MIAMI, Estados Unidos, abr. 10, 2006.- Ricky Williams, corredor de los Delfines de Miami, espera la reunión de este día con Jeff Pash, consejero de la NFL, para buscar una solución después de dar positivo en un nuevo control de sustancias prohibidas, que le podría costar un año de suspensión. Williams estuvo fuera de acción todo el 2004, tras sorprender al mundo del futbol americano con su retiro de los emparrillados, pero todo hace suponer que hizo esto para evitar una suspensión y una multa de la liga, pues dio positivo en un control antidrogas por mariguana.
El polémico jugador tuvo que pagarle a los Delfines la cantidad de 8.6 millones de dólares por incumplimiento de contrato, esto le costo cuatro juegos de suspensión, pero finalmente regresó el año pasado para jugar nuevamente con el conjunto de Miami.
Ahora un nuevo examen al parecer arrojó un resultado en el que aparecen otras drogas diferentes a la mariguana, ésta sería la tercera ocasión en que Williams viola el reglamento del programa de sustancias prohibidas de la NFL y en caso de que resulte culpable recibirá una suspensión de un año.
Por tal motivo, el ganador del Trofeo Heisman en 1998 busca a toda costa evitar esta suspensión, pues esto podría marcar su carrera definitivamente, ya que estaría fuera de acción un año.

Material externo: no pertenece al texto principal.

(* ===== verification/HttpAuth.v ===== *)
(** * Digest authentication

    [NetAttributeTokenizer.cpp] and the parts of [HttpMessage.cpp] and
    [SipMessage.cpp] that write and read challenges and credentials
    (RFC 2617), and verify the digest of a request. *)
From Stdlib Require Import ZArith Lia Ascii String.
From stdpp Require Import base list strings.
From S2P Require Import Prelude UtlString NetMd5Codec NameValuePair HttpMessage Format Pcre UrlCodec Url RouteStateMsg ProxyRoutes SipMatch.
Local Open Scope Z_scope.

(** ** NetAttributeTokenizer *)

Definition attributeSeparators : list ascii := bytes ", " ++ ["009"; "010"; "013"]%char.
Definition quoteCharacters : list ascii := ["'"%char; DQUOTE].
Definition is_separator (c : ascii) : bool := bool_decide (c ∈ attributeSeparators).
Definition is_quote (c : ascii) : bool := bool_decide (c ∈ quoteCharacters).
Definition is_equals (c : ascii) : bool := bool_decide (c = "="%char).

(** The object: the length of attributeParseString and what is left of it
    from parseIndex on; the text has no NUL, and a parseIndex behind the end is
    one at the end. *)
Record NetAttributeTokenizer := mkTokenizer { t_length : Z; t_rest : list ascii }.
Definition NetAttributeTokenizer_new (parseString : list ascii) : NetAttributeTokenizer :=
  mkTokenizer (Z.of_nat (length (cstr parseString))) (cstr parseString).

(** The bytes of the buffer of a UtlString that was empty and had a text of
    [n] characters appended *)
Definition appended_capacity (n : Z) : Z :=
  if DEFAULT_UTLSTRING_CAPACITY <? n + 1 then Z.max (DEFAULT_UTLSTRING_CAPACITY + UTLSTRING_MIN_INCREMENT) (n + 1)
  else DEFAULT_UTLSTRING_CAPACITY.

(** The quoted value and what is left from its end quote on; a quote character
    after an odd number of backslashes does not end it *)
Fixpoint quoted_value (escapeCount : nat) (l : list ascii) : list ascii * list ascii :=
  match l with
  | [] => ([], [])
  | c :: l' =>
      if is_quote c && Nat.even escapeCount then ([], l)
      else
        let '(v, rest) := quoted_value (if decide (c = BACKSLASH) then S escapeCount else O) l' in
        (c :: v, rest)
  end.

(** getNextAttribute: the result, the name and the value.  An equals sign at
    the end is taken for the start of a quoted value, since the terminator is
    found in the quote characters, and the byte behind it is read. *)
Definition getNextAttribute (t : NetAttributeTokenizer) : outcome (bool * list ascii * list ascii * NetAttributeTokenizer) :=
  let rest := snd (span is_separator (t_rest t)) in
  let '(attributeName, rest) := span (fun c => negb (is_separator c) && negb (is_equals c)) rest in
  let '(between, rest) := span (fun c => is_separator c || is_equals c) rest in
  let! (attributeValue, rest) :=
    (if existsb is_equals between then
       match rest with
       | [] => if t_length t + 1 <? appended_capacity (t_length t) then Ok ([], []) else UB
       | c :: rest' =>
           if is_quote c then let '(v, rest) := quoted_value 0 rest' in Ok (v, drop 1 rest)
           else Ok (span (fun c => negb (is_separator c)) rest)
       end
     else Ok ([], rest)) in
  Ok (bool_decide (attributeName <> []), attributeName, attributeValue, mkTokenizer (t_length t) rest).

(** ** Credentials *)

Definition HTTP_PROXY_AUTHORIZATION_FIELD : list ascii := bytes "PROXY-AUTHORIZATION".
Definition HTTP_PROXY_AUTHENTICATE_FIELD : list ascii := bytes "PROXY-AUTHENTICATE".
Definition HTTP_DIGEST_AUTHENTICATION : list ascii := bytes "Digest".
Definition HTTP_AUTHENTICATION_REALM_TOKEN : list ascii := bytes "realm".
Definition HTTP_AUTHENTICATION_NONCE_TOKEN : list ascii := bytes "nonce".
Definition HTTP_AUTHENTICATION_CNONCE_TOKEN : list ascii := bytes "cnonce".
Definition HTTP_AUTHENTICATION_NONCE_COUNT_TOKEN : list ascii := bytes "nc".
Definition HTTP_AUTHENTICATION_QOP_TOKEN : list ascii := bytes "qop".
Definition HTTP_AUTHENTICATION_OPAQUE_TOKEN : list ascii := bytes "opaque".
Definition HTTP_AUTHENTICATION_USERNAME_TOKEN : list ascii := bytes "username".
Definition HTTP_AUTHENTICATION_RESPONSE_TOKEN : list ascii := bytes "response".
Definition HTTP_AUTHENTICATION_URI_TOKEN : list ascii := bytes "uri".
Definition HTTP_QOP_AUTH : list ascii := bytes "auth".
Definition HTTP_PROXY_UNAUTHORIZED_CODE : Z := 407.
Definition HTTP_PROXY_UNAUTHORIZED_TEXT : list ascii := bytes "Proxy Authentication Required".

(** The output arguments of getDigestAuthorizationData *)
Record Digest := mkDigest {
  d_user : list ascii; d_realm : list ascii; d_nonce : list ascii; d_opaque : list ascii; d_response : list ascii; d_uri : list ascii;
  d_cnonce : list ascii; d_nonceCount : list ascii; d_qop : list ascii; d_user_base : list ascii }.
Definition Digest_empty : Digest := mkDigest [] [] [] [] [] [] [] [] [] [].

(** [value.last('/')] splits the user from the instrument *)
Definition user_base_of (value : list ascii) : list ascii :=
  match list_find (fun c => c = "/"%char) (rev value) with
  | Some (i, _) => take (length value - S i) value
  | None => value
  end.

(** One attribute: values of a name that comes again are appended *)
Definition digest_attribute (name value : list ascii) (d : Digest) : Digest :=
  let named (token : list ascii) := strcasecmp (toupper <$> name) token =? 0 in
  let '(mkDigest user realm nonce opaque response uri cnonce nonceCount qop user_base) := d in
  if named HTTP_AUTHENTICATION_REALM_TOKEN then mkDigest user (realm ++ value) nonce opaque response uri cnonce nonceCount qop user_base
  else if named HTTP_AUTHENTICATION_NONCE_TOKEN then mkDigest user realm (nonce ++ value) opaque response uri cnonce nonceCount qop user_base
  else if named HTTP_AUTHENTICATION_CNONCE_TOKEN then mkDigest user realm nonce opaque response uri (cnonce ++ value) nonceCount qop user_base
  else if named HTTP_AUTHENTICATION_NONCE_COUNT_TOKEN then mkDigest user realm nonce opaque response uri cnonce (nonceCount ++ value) qop user_base
  else if named HTTP_AUTHENTICATION_QOP_TOKEN then mkDigest user realm nonce opaque response uri cnonce nonceCount (qop ++ value) user_base
  else if named HTTP_AUTHENTICATION_OPAQUE_TOKEN then mkDigest user realm nonce (opaque ++ value) response uri cnonce nonceCount qop user_base
  else if named HTTP_AUTHENTICATION_USERNAME_TOKEN then
    mkDigest (user ++ value) realm nonce opaque response uri cnonce nonceCount qop (user_base ++ user_base_of value)
  else if named HTTP_AUTHENTICATION_RESPONSE_TOKEN then mkDigest user realm nonce opaque (response ++ value) uri cnonce nonceCount qop user_base
  else if named HTTP_AUTHENTICATION_URI_TOKEN then mkDigest user realm nonce opaque response (uri ++ value) cnonce nonceCount qop user_base
  else d.

(** [while(tokenizer.getNextAttribute(name, value))]; every round takes a
    character *)
Fixpoint digest_loop (fuel : nat) (t : NetAttributeTokenizer) (d : Digest) : outcome Digest :=
  let! (found, name, value, t) := getNextAttribute t in
  if found : bool then
    match fuel with
    | O => UB
    | S fuel => digest_loop fuel t (digest_attribute name value d)
    end
  else Ok d.

Definition parse_digest (value : list ascii) : outcome Digest :=
  let! (_, scheme, _, t) := getNextAttribute (NetAttributeTokenizer_new value) in
  if strcasecmp scheme HTTP_DIGEST_AUTHENTICATION =? 0 then digest_loop (length (t_rest t)) t Digest_empty else Ok Digest_empty.

(** HttpMessage::getDigestAuthorizationData for PROXY *)
Definition getDigestAuthorizationData (l : list NameValuePair) (index : Z) : outcome (option Digest) :=
  let! value := getHeaderValue l index (Some HTTP_PROXY_AUTHORIZATION_FIELD) in
  match value with
  | Some value => let! d := parse_digest value in Ok (Some d)
  | None => Ok None
  end.

(** The text of HttpMessage::setDigestAuthorizationData; an empty argument is
    as a null pointer, but for the realm, which is never null here *)
Definition quoted_field (token value : list ascii) : list ascii := token ++ bytes "=" ++ [DQUOTE] ++ value ++ [DQUOTE].
Definition digest_field (user realm nonce uri response algorithm cnonce opaque qop nonceCount : list ascii) : list ascii :=
  let optional (present : bool) (text : list ascii) := if present then bytes ", " ++ text else [] in
  let given (v : list ascii) := bool_decide (v <> []) in
  HTTP_DIGEST_AUTHENTICATION
  ++ (if given user then bytes " " ++ quoted_field HTTP_AUTHENTICATION_USERNAME_TOKEN user else [])
  ++ bytes ", " ++ quoted_field HTTP_AUTHENTICATION_REALM_TOKEN realm
  ++ optional (given nonce) (quoted_field HTTP_AUTHENTICATION_NONCE_TOKEN nonce)
  ++ optional (given uri) (quoted_field HTTP_AUTHENTICATION_URI_TOKEN uri)
  ++ optional (given response) (quoted_field HTTP_AUTHENTICATION_RESPONSE_TOKEN response)
  ++ optional (given algorithm) (bytes "algorithm=" ++ algorithm)
  ++ optional (given cnonce && given qop) (quoted_field HTTP_AUTHENTICATION_CNONCE_TOKEN cnonce)
  ++ optional (given opaque) (quoted_field HTTP_AUTHENTICATION_OPAQUE_TOKEN opaque)
  ++ optional (given qop) (HTTP_AUTHENTICATION_QOP_TOKEN ++ bytes "=" ++ qop)
  ++ optional (given nonceCount) (HTTP_AUTHENTICATION_NONCE_COUNT_TOKEN ++ bytes "=" ++ nonceCount).

(** ** Digests *)

Inductive AuthQopValues := AUTH_QOP_EMPTY | AUTH_QOP_HAS_AUTH | AUTH_QOP_NOT_SUPPORTED.
#[global] Instance AuthQopValues_eq_dec : EqDecision AuthQopValues.
Proof. solve_decision. Defined.

(** UtlString::findToken of auth between commas, any case *)
Definition QopAuth : pat := PSeqs [PAlt PBol (PChr ","); SWS; PLitI HTTP_QOP_AUTH; SWS; PAlt (PChr ",") PEol].

Section Auth.
Context (fill : nat -> ascii) (pcre_exec : pat -> list ascii -> nat -> option Match).

Definition parseQopValue (qop : list ascii) : AuthQopValues :=
  match qop with
  | [] => AUTH_QOP_EMPTY
  | _ => match pcre_exec QopAuth (cstr qop) 0 with Some _ => AUTH_QOP_HAS_AUTH | None => AUTH_QOP_NOT_SUPPORTED end
  end.

(** SipMessage::verifyQopConsistency; [strlen] of the two texts *)
Definition verifyQopConsistency (cnonce nonceCount qop : list ascii) : AuthQopValues :=
  let empty (s : list ascii) := bool_decide (cstr s = []) in
  match parseQopValue qop with
  | AUTH_QOP_HAS_AUTH => if empty cnonce || empty nonceCount then AUTH_QOP_NOT_SUPPORTED else AUTH_QOP_HAS_AUTH
  | AUTH_QOP_EMPTY => if negb (empty cnonce) || negb (empty nonceCount) then AUTH_QOP_NOT_SUPPORTED else AUTH_QOP_EMPTY
  | AUTH_QOP_NOT_SUPPORTED => AUTH_QOP_NOT_SUPPORTED
  end.

(** HttpMessage::buildMd5Digest for no algorithm; the arguments are C strings
    and none is null, so the part of the quality of protection is always in *)
Definition buildMd5Digest (userPasswordDigest nonce cnonce nonceCount qop method uri : list ascii) : outcome (list ascii) :=
  let! encodedA2 := md5_encode fill (method ++ bytes ":" ++ uri) in
  md5_encode fill (userPasswordDigest ++ bytes ":" ++ nonce ++ bytes ":" ++ nonceCount ++ bytes ":" ++ cnonce ++ bytes ":" ++ qop
    ++ bytes ":" ++ encodedA2).

(** The loop over the responses in the message *)
Fixpoint response_loop (fuel : nat) (l : list NameValuePair) (referenceHash : list ascii) (authIndex : Z) : outcome bool :=
  let! d := getDigestAuthorizationData l authIndex in
  match d with
  | Some d =>
      if strcmp referenceHash (d_response d) =? 0 then Ok true
      else match fuel with
           | O => UB
           | S fuel => response_loop fuel l referenceHash (authIndex + 1)
           end
  | None => Ok false
  end.

(** SipMessage::verifyMd5Authorization with HttpMessage::verifyMd5Authorization;
    an empty method or URI is read from the request line again *)
Definition verifyMd5Authorization (m : SipMessage) (userId password nonce realm cnonce nonceCount qop uri : list ascii) : outcome bool :=
  let! method := (if isResponse m then let! (_, _, method) := getCSeqField m in Ok method else Ok (getRequestMethod m)) in
  let uri := match cstr uri with [] => getRequestUri m | uri => uri end in
  let method := match cstr method with [] => getRequestMethod m | method => method end in
  let! encodedA1 := md5_encode fill (cstr userId ++ bytes ":" ++ cstr realm ++ bytes ":" ++ cstr password) in
  let! referenceHash := buildMd5Digest encodedA1 (cstr nonce) (cstr cnonce) (cstr nonceCount) (cstr qop) (cstr method) (cstr uri) in
  response_loop (length (mNameValues m)) (mNameValues m) referenceHash 0.

(** ** Challenges *)

(** HttpMessage::setAuthenticateData for Digest and PROXY, without opaque and
    domain *)
Definition challenge_field (realm nonce : list ascii) : list ascii :=
  HTTP_DIGEST_AUTHENTICATION ++ bytes " " ++ quoted_field HTTP_AUTHENTICATION_REALM_TOKEN realm
  ++ (if bool_decide (nonce <> []) then bytes ", " ++ quoted_field HTTP_AUTHENTICATION_NONCE_TOKEN nonce else [])
  ++ bytes ", " ++ quoted_field HTTP_AUTHENTICATION_QOP_TOKEN HTTP_QOP_AUTH.

(** SipMessage::setRequestUnauthorized for PROXY; echoing the Record-Routes
    is the default *)
Definition setRequestUnauthorized (newTag : list ascii) (request : SipMessage) (realm nonce : list ascii) (this : SipMessage)
    : outcome SipMessage :=
  let! this := setResponseData fill newTag request HTTP_PROXY_UNAUTHORIZED_CODE HTTP_PROXY_UNAUTHORIZED_TEXT None true this in
  on_headers (fun l => addHeaderField fill l HTTP_PROXY_AUTHENTICATE_FIELD (cstr (challenge_field (cstr realm) (cstr nonce)))) this.
End Auth.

La temporada pasada fue difícil para el ex estrella de la Universidad de Texas, pues su desempeño fue muy pobre en los primeros juegos de la campaña, prueba fehaciente de que permanecer un año alejado de los emparrillados es complicado hasta para el mejor atleta del mundo.
Fue hasta la mitad del año cuando Williams se acercó al nivel que lo llevó a estar dentro de los mejores de la NFL, a pesar de ello corrió para 743 yardas y tuvo un promedio de 4.4 yardas por acarreo.